Title: Implementing Continuous Integration with TeamCity for Multiple Branches with Multiple Promotions - Part 1 Date: 2013-06-18 Tags: teamcity, ci, continuous-integration, c#, .net
A journey through implementing Continuous Integration across multiple branches using TeamCity v. 7.1.4.
In Part 0, we outlined a plan for build promotions upon successful tests, and if you did not already have basic builds happening on check-in, then you should now have those set up and working.
Here we will begin introducing promotion steps, starting with Build + Unit Tests and deploying the artifacts. We will use those artifacts in Part 2 to run the Integration tests against.
In the article I referenced in Step 0 the author simply uses TeamCity to create the build, implies some of what you should do as intermediate steps, and if all of your intermediate steps succeed, he then leverages TeamCity to handle the promotion to deployment-ready in Subversion, auto-tagging the trunk at the given revision. This was detailed in an article linked in the above article, here. That is extremely handy and I intend to do the same, however I’m going to provide some body / thinking to the intermediate steps.
If you do not have a build configuration yet, the the article I referenced is your starting point. Implement it first, and then come back here to modify it or build a new configuration.
In order to have the build chains available, we must tell TeamCity what to deploy, and where to deploy them to. Here you simply go to General Settings : Artifact Paths
and specify the binaries you want to bundle, and package them up to use later:
One of the first deviations I have run into from the basic implementation is that in the referenced article, the author uses Visual Studio as the build step. Instead, I am targeting MSBuild and specifying the .Net framework to use. Your mileage may vary, but this gets around several build problems that we were facing.

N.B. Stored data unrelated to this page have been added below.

(** [keyboard.add(b1, ..., bn)]: the buttons of one call fill new rows of
    [row_width] buttons each. *)
Definition keyboard_add (kb : InlineKeyboardMarkup)
    (buttons : list InlineKeyboardButton) : InlineKeyboardMarkup :=
  mkKeyboard (row_width kb)
    (inline_keyboard kb ++ rows_of (length buttons) (row_width kb) buttons).

Definition buttons_of (kb : InlineKeyboardMarkup) : list InlineKeyboardButton :=
  concat (inline_keyboard kb).

(** What the bot hands to Telegram: [bot.send_photo], and [bot.send_message]
    or [message.answer] with an optional keyboard. *)
Inductive Outbound : Type :=
| SendPhoto (chat_id : Z) (photo : string)
| SendMessage (chat_id : Z) (text : string)
              (reply_markup : option InlineKeyboardMarkup).

Record World : Type := mkWorld {
  user_states : gmap Z BotState;
  sent : list Outbound
}.

(** The state a handler finds for a user: the stored one, or the fresh
    [BotState()] that [get_user_state] would create. *)
Definition state_of (w : World) (user_id : Z) : BotState :=
  default BotState_init (user_states w !! user_id).

Definition mode_of (w : World) (user_id : Z) : Mode := mode (state_of w user_id).

(** ** Code that may raise *)

Definition Py (A : Type) : Type := World -> Result A * World.

Definition ret {A} (a : A) : Py A := fun w => (Ok a, w).

Definition bind {A B} (m : Py A) (k : A -> Py B) : Py B :=
  fun w =>
    match m w with
    | (Ok a, w') => k a w'
    | (Raise e, w') => (Raise e, w')
    end.

(** A computation that does not touch the world. *)
Definition lift {A} (r : Result A) : Py A := fun w => (r, w).

(** [try: body except Exception as error: handler(error)] *)
Definition try_except (body : Py unit) (handler : Exn -> Py unit) : Py unit :=
  fun w =>
    match body w with
    | (Ok tt, w') => (Ok tt, w')
    | (Raise e, w') => handler e w'
    end.

Notation "'let*' x := m 'in' k" := (bind m (fun x => k))
  (at level 10, x name, m at level 100, k at level 200).
Notation "m ;; k" := (bind m (fun _ => k))
  (at level 100, k at level 200, right associativity).

(** The world a total handler leaves behind. *)
Definition exec (m : Py unit) (w : World) : World := snd (m w).

(** [user_states[user_id]] mutated in place through the object
    [get_user_state] returned. *)
Definition update_state (user_id : Z) (f : BotState -> BotState) : Py unit :=
  fun w => (Ok tt, mkWorld (alter f user_id (user_states w)) (sent w)).

Definition emit (o : Outbound) : Py unit :=
  fun w => (Ok tt, mkWorld (user_states w) (sent w ++ [o])).

(** [get_user_state] *)
Definition get_user_state (user_id : Z) : Py BotState :=
  fun w =>
    match user_states w !! user_id with
    | Some s => (Ok s, w)
    | None =>
        (Ok BotState_init,
         mkWorld (<[user_id := BotState_init]> (user_states w)) (sent w))
    end.

(** The world once [get_user_state] has run: the user has an entry. *)
Definition touched (u : Z) (w : World) : World := snd (get_user_state u w).

(** ** Incoming events *)

(** [types.Message]: the sender ([message.from_user.id]), the chat
    ([message.chat.id]) and the text. *)
Record Message : Type := mkMessage {
  msg_from_user : Z;
  msg_chat : Z;
  msg_text : string
}.

(** [types.CallbackQuery]: who pressed the button ([call.from_user.id]), the
    payload ([call.data]) and the message the button is attached to
    ([call.message]). *)
Record CallbackQuery : Type := mkCallbackQuery {
  call_from_user : Z;
  call_data : string;
  call_message : Message
}.

(** An HTTP response: [response.status] and [await response.json()]. *)
Record Response : Type := mkResponse {
  status : Z;
  json : Json
}.

Definition newline : string := String (ascii_of_nat 10) EmptyString.

(** The first and last instants [datetime] can hold (years 1 to 9999), in
    seconds since the epoch. *)
Definition datetime_min : Z := -62135596800.
Definition datetime_max : Z := 253402300799.

(** [dt.strftime('%H:%M')] for the datetime [t] seconds after the epoch. *)
Definition strftime_HM (t : Z) : string :=
  Python.two_digits (t mod 86400 / 3600) +:+ ":"
    +:+ Python.two_digits (t mod 3600 / 60).

Definition not_found_text : string := "Город не найден".

(** ** Sample provider responses and worlds, for the worked examples *)

Definition sample_place : Json :=
  JObj [ ("name", JStr "Moscow");
         ("lat", JFloat 55.75%float);
         ("lon", JFloat 37.625%float);
         ("country", JStr "RU") ].

Definition sample_found : Response := mkResponse 200 (JArr [sample_place]).

(** A pressure with a fraction: 1001.3333333333333, the binary64 float
    nearest to 1001 1/3. *)
Definition sample_pressure : float := 0x1.f4aaaaaaaaaaap+9%float.

Definition sample_empty : Response := mkResponse 200 (JArr []).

Next, the author mentions that you can implement the test runs here. I am going to go head and do that. I should mention that we have mostly separated unit tests from integration tests, however we have multiple projects for each, so we have to build a configuration file for xUnit. If you do not have that scenario, it should be a bit easier for you to set up xUnit.

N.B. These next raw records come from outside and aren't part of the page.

(** * A command line calculator: politzerSample.c

    Shallow embedding of [src/politzerSample.c] and the properties of its
    expression evaluator.

    Modelling conventions.
    - A C string is the [string] of its characters before the terminating
      NUL.
    - [double] is IEEE 754 binary64: the primitive type [float], with the
      primitive operations for [+ - * /], [fabs], [<] and [==].
    - [unsigned int] is 32 bits wide and wraps around.  [int] is 32 bits
      wide as well, and C leaves its overflow undefined: the [int]
      counters and indices are integers in [Z], and what is stated about
      the evaluation of a whole line is stated for the lines of at most
      [INT_MAX] tokens, on which no counter of the source passes
      [INT_MAX].
    - An array is a list.  Reading or writing outside of it is undefined in
      C and is the outcome [OutOfBounds] here.
    - A [while] loop without a syntactic bound runs on fuel; running out of
      fuel is the outcome [OutOfFuel], and the theorems show that it never
      happens.
    - [realloc] and [calloc] succeed ([calloc] of zero elements returns a
      non-null pointer, as in glibc), so the [exit] paths are not taken.
    - What the function prints is the string it appends to standard
      output; the caller's [double* result] is passed as the value stored
      there before the call, and returned as the value stored after it. *)

From Stdlib Require Import ZArith String Ascii List Lia Bool.
From Stdlib Require Import PrimFloat SpecFloat FloatOps.
From Stdlib Require Import Decimal DecimalString DecimalN.
From stdpp Require Import base tactics option list.

Local Open Scope string_scope.
Local Open Scope list_scope.
Local Open Scope Z_scope.

(** ** Outcomes of the modelled code *)

Inductive outcome (A : Type) : Type :=
| Ret (a : A)
| OutOfBounds
| OutOfFuel.

Arguments Ret {A} a.
Arguments OutOfBounds {A}.
Arguments OutOfFuel {A}.

Definition bind {A B : Type} (m : outcome A) (k : A -> outcome B) : outcome B :=
  match m with
  | Ret a => k a
  | OutOfBounds => OutOfBounds
  | OutOfFuel => OutOfFuel
  end.

Notation "'do' x <- m ; k" := (bind m (fun x => k))
  (at level 10, x name, m at level 100, k at level 200).

(** [a[i]] and [a[i] = v] for an [int] index. *)
Definition load {A : Type} (a : list A) (i : Z) : outcome A :=
  if i <? 0 then OutOfBounds
  else match a !! Z.to_nat i with
       | Some x => Ret x
       | None => OutOfBounds
       end.

Definition store {A : Type} (a : list A) (i : Z) (v : A) : outcome (list A) :=
  if (0 <=? i) && (i <? Z.of_nat (length a)) then Ret (<[Z.to_nat i := v]> a)
  else OutOfBounds.

(** ** The C library functions the program calls *)

Module Libc.

Definition NUL : ascii := Ascii.zero.
Definition LF : string := String "010"%char EmptyString.

Definition DBL_MAX : float := 0x1.fffffffffffffp+1023%float.
Definition DBL_EPSILON : float := 0x1p-52%float.

Definition fabs (x : float) : float := PrimFloat.abs x.

Definition isdigit (c : ascii) : bool :=
  (48 <=? nat_of_ascii c)%nat && (nat_of_ascii c <=? 57)%nat.

Definition strlen (s : string) : Z := Z.of_nat (String.length s).

Fixpoint strchr (s : string) (c : ascii) : bool :=
  match s with
  | EmptyString => false
  | String d s' => Ascii.eqb d c || strchr s' c
  end.

(** [strpbrk(s, accept) != NULL] *)
Fixpoint strpbrk (s accept : string) : bool :=
  match s with
  | EmptyString => false
  | String c s' => strchr accept c || strpbrk s' accept
  end.

(** [strtok]: the saved position is the rest of the line.  Leading
    delimiters are skipped; at the end of the line there is no token;
    otherwise the token runs to the next delimiter, which is overwritten
    by NUL, and the scan resumes behind it. *)
Fixpoint token_end (s delim : string) : string * string :=
  match s with
  | EmptyString => (EmptyString, EmptyString)
  | String c s' =>
      if strchr delim c then (EmptyString, s')
      else let '(tok, save) := token_end s' delim in (String c tok, save)
  end.

Fixpoint strtok (s delim : string) : option (string * string) :=
  match s with
  | EmptyString => None
  | String c s' =>
      if strchr delim c then strtok s' delim
      else Some (token_end s delim)
  end.

(** [atof] on the strings [validOperand] lets through: decimal digits
    around at most one ['.'].  The value is the decimal number, rounded to
    the nearest double (ties to even); the conversion stops at the first
    character that does not continue the number, and a string without any
    digit converts to [0.0]. *)
Definition digit_value (c : ascii) : Z := Z.of_nat (nat_of_ascii c) - 48.

Fixpoint scan_digits (s : string) (acc : Z) (n : nat) : Z * nat * string :=
  match s with
  | String c s' =>
      if isdigit c then scan_digits s' (10 * acc + digit_value c) (S n)
      else (acc, n, s)
  | EmptyString => (acc, n, s)
  end.

Definition round_quotient (m d : Z) : float :=
  match m, d with
  | Zpos m, Zpos d =>
      SF2Prim (SFdiv prec emax (S754_finite false m 0) (S754_finite false d 0))
  | _, _ => 0%float
  end.

Definition atof (s : string) : float :=
  let '(int_part, _, rest) := scan_digits s 0 0 in
  match rest with
  | String "." frac =>
      let '(mantissa, frac_digits, _) := scan_digits frac int_part 0 in
      round_quotient mantissa (10 ^ Z.of_nat frac_digits)
  | _ => round_quotient int_part 1
  end.

End Libc.
Import Libc.

(** ** The program *)

Definition INT_MAX : Z := 2 ^ 31 - 1.

(** *** [validOperand] *)

Definition UINT_MODULUS : Z := 2 ^ 32.

Fixpoint validOperand_loop (str : string) (num_dec : Z) : bool :=
  match str with
  | EmptyString => num_dec <=? 1
  | String c str' =>
      if negb (isdigit c) && negb (Ascii.eqb c ".") then false
      else if Ascii.eqb c "." then
        validOperand_loop str' ((num_dec + 1) mod UINT_MODULUS)
      else validOperand_loop str' num_dec
  end.

Definition validOperand (str : string) : bool := validOperand_loop str 0.

(** *** [validOperator] *)

Definition validOperator (str : string) : bool :=
  (strlen str =? 1) && strpbrk str "+-*/".

(** *** [indexOfOp] *)

Fixpoint indexOfOp_from (n : nat) (operators : list ascii) (op : ascii) (i : Z)
  : outcome Z :=
  match n with
  | O => Ret (-1)
  | S n' =>
      do c <- load operators i;
      if Ascii.eqb c op then Ret i
      else indexOfOp_from n' operators op (i + 1)
  end.

Definition indexOfOp (operators : list ascii) (op : ascii) (num_operators : Z)
  : outcome Z :=
  indexOfOp_from (Z.to_nat num_operators) operators op 0.

(** *** [applyOp] *)

Definition applyOp (a b : float) (op : ascii) : float :=
  if Ascii.eqb op "+" then (a + b)%float
  else if Ascii.eqb op "-" then (a - b)%float
  else if Ascii.eqb op "*" then (a * b)%float
  else if Ascii.eqb op "/" then
    if (fabs b <? DBL_EPSILON)%float then DBL_MAX else (a / b)%float
  else 0%float.

(** *** [evalExpression] *)

(** The local variables that outlive the parsing loop, the text printed so
    far, and a ghost log [applied] of the slots [applyOp] was called at
    (latest first). *)
Record locals : Type := Locals {
  operands : list float;
  operators : list ascii;
  evaluated : list bool;
  error_occurred : bool;
  stdout : string;
  applied : list Z
}.

Definition num_operands (st : locals) : Z := Z.of_nat (length (operands st)).
Definition num_operators (st : locals) : Z := Z.of_nat (length (operators st)).

Definition order_of_ops : list ascii := ["*"; "/"; "+"; "-"]%char.

(** [operators[num_operators - 1] = (char)token[0]] reads the first
    character of the token, the terminator when the token is empty. *)
Definition first_char (token : string) : ascii :=
  match token with
  | String c _ => c
  | EmptyString => NUL
  end.

(** The parsing loop, lines 54 to 95.  [token] is the last result of
    [strtok] and [save] the position it left behind. *)
Fixpoint parse_loop (fuel : nat) (token : option string) (save : string)
    (parse_operand : bool) (st : locals) : outcome locals :=
  match token with
  | None => Ret st
  | Some token =>
      match fuel with
      | O => OutOfFuel
      | S fuel' =>
          if parse_operand then
            if negb (validOperand token) then
              Ret (Locals (operands st) (operators st) (evaluated st) true
                     (stdout st ++ "Invalid operand: " ++ token ++ LF)
                     (applied st))
            else
              let st' := Locals (operands st ++ [atof token]) (operators st)
                           (evaluated st) (error_occurred st) (stdout st)
                           (applied st) in
              match strtok save " " with
              | None => parse_loop fuel' None EmptyString (negb parse_operand) st'
              | Some (token', save') =>
                  parse_loop fuel' (Some token') save' (negb parse_operand) st'
              end
          else
            if negb (validOperator token) then
              Ret (Locals (operands st) (operators st) (evaluated st) true
                     (stdout st ++ "Invalid operator: " ++ token ++ LF)
                     (applied st))
            else
              let st' := Locals (operands st) (operators st ++ [first_char token])
                           (evaluated st) (error_occurred st) (stdout st)
                           (applied st) in
              match strtok save " " with
              | None => parse_loop fuel' None EmptyString (negb parse_operand) st'
              | Some (token', save') =>
                  parse_loop fuel' (Some token') save' (negb parse_operand) st'
              end
      end
  end.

While still at 3. Build Step
, which now says Build Step: MS Build
for me, I edit those settings, making the following changes:
Change the name to Build & Unit Test
Add a new Build Step to build the xUnit project file (optional, ymmv)
a. Choose Command Line as the runner type.
b. Name it “Build xUnit project file for Unit Tests”.
c. Change Run to “Executable with parameters”.
d. In Command executable, target our batch file that builds the project file (it simply matches our unit test project files naming convention and creates a config file).
e. In Command parameters, I specify Tests.Unit
which simply tells our batch file that we want to find all projects under that folder.
f. Then after saving, now is a good time to click Run
to make sure it works. Your build step 2 should look something like this:
Add a new Build Step for running the unit tests with Code Coverage
a. Choose “.Net Process Runner” for the runner type.
b. Name the step “Run xUnit Unit Tests”.
c. Set the Path to point to your xunit.console runner from your source. We added a folder titled InternalDependencies
for DLLs that TeamCity or our development environments depend on but that the product does not, and these are not shipped to the customer.
d. If you have a xUnit config file, as we do from step 2 above, then pass it as a command line parameter; ours is simply Tests.Unit.xunit
e. Set the correct .Net runtime and platform.
f. With Version 7.1 of TeamCity, code coverage is easy to enable, simply change the .Net Coverage tool to “JetBrains dotCover”
g. The rest of the settings should be able to be left as is, however we follow the convention of making sure all of our tests have Tests
as the root namespace, so I excluded our tests from the coverage by setting an Assembly Filter of -:Tests.*
.
h. Save and run; you build step three should look something like:
and after a successful run, you should see a successful run and code coverage under your Project’s overview page.
![image: Project page with code coverage][https://dl.dropboxusercontent.com/u/16078906/teamCity/buildSteps-CodeCoverage.png]
When finished, you should have three Build Steps, and it should look something like this:
At this point, we have our CI configured for automated builds on check-in. Because we left each step as the default “Proceed only if previous succeeds” a failure in building or a unit test failure will cause this build to be considered broken.
If that succeeds, then artifacts are deployed to our specified location for more automated testing down the road.
In the next part, we’ll create a build chain, picking up those build artifacts and run the Integration Tests against them.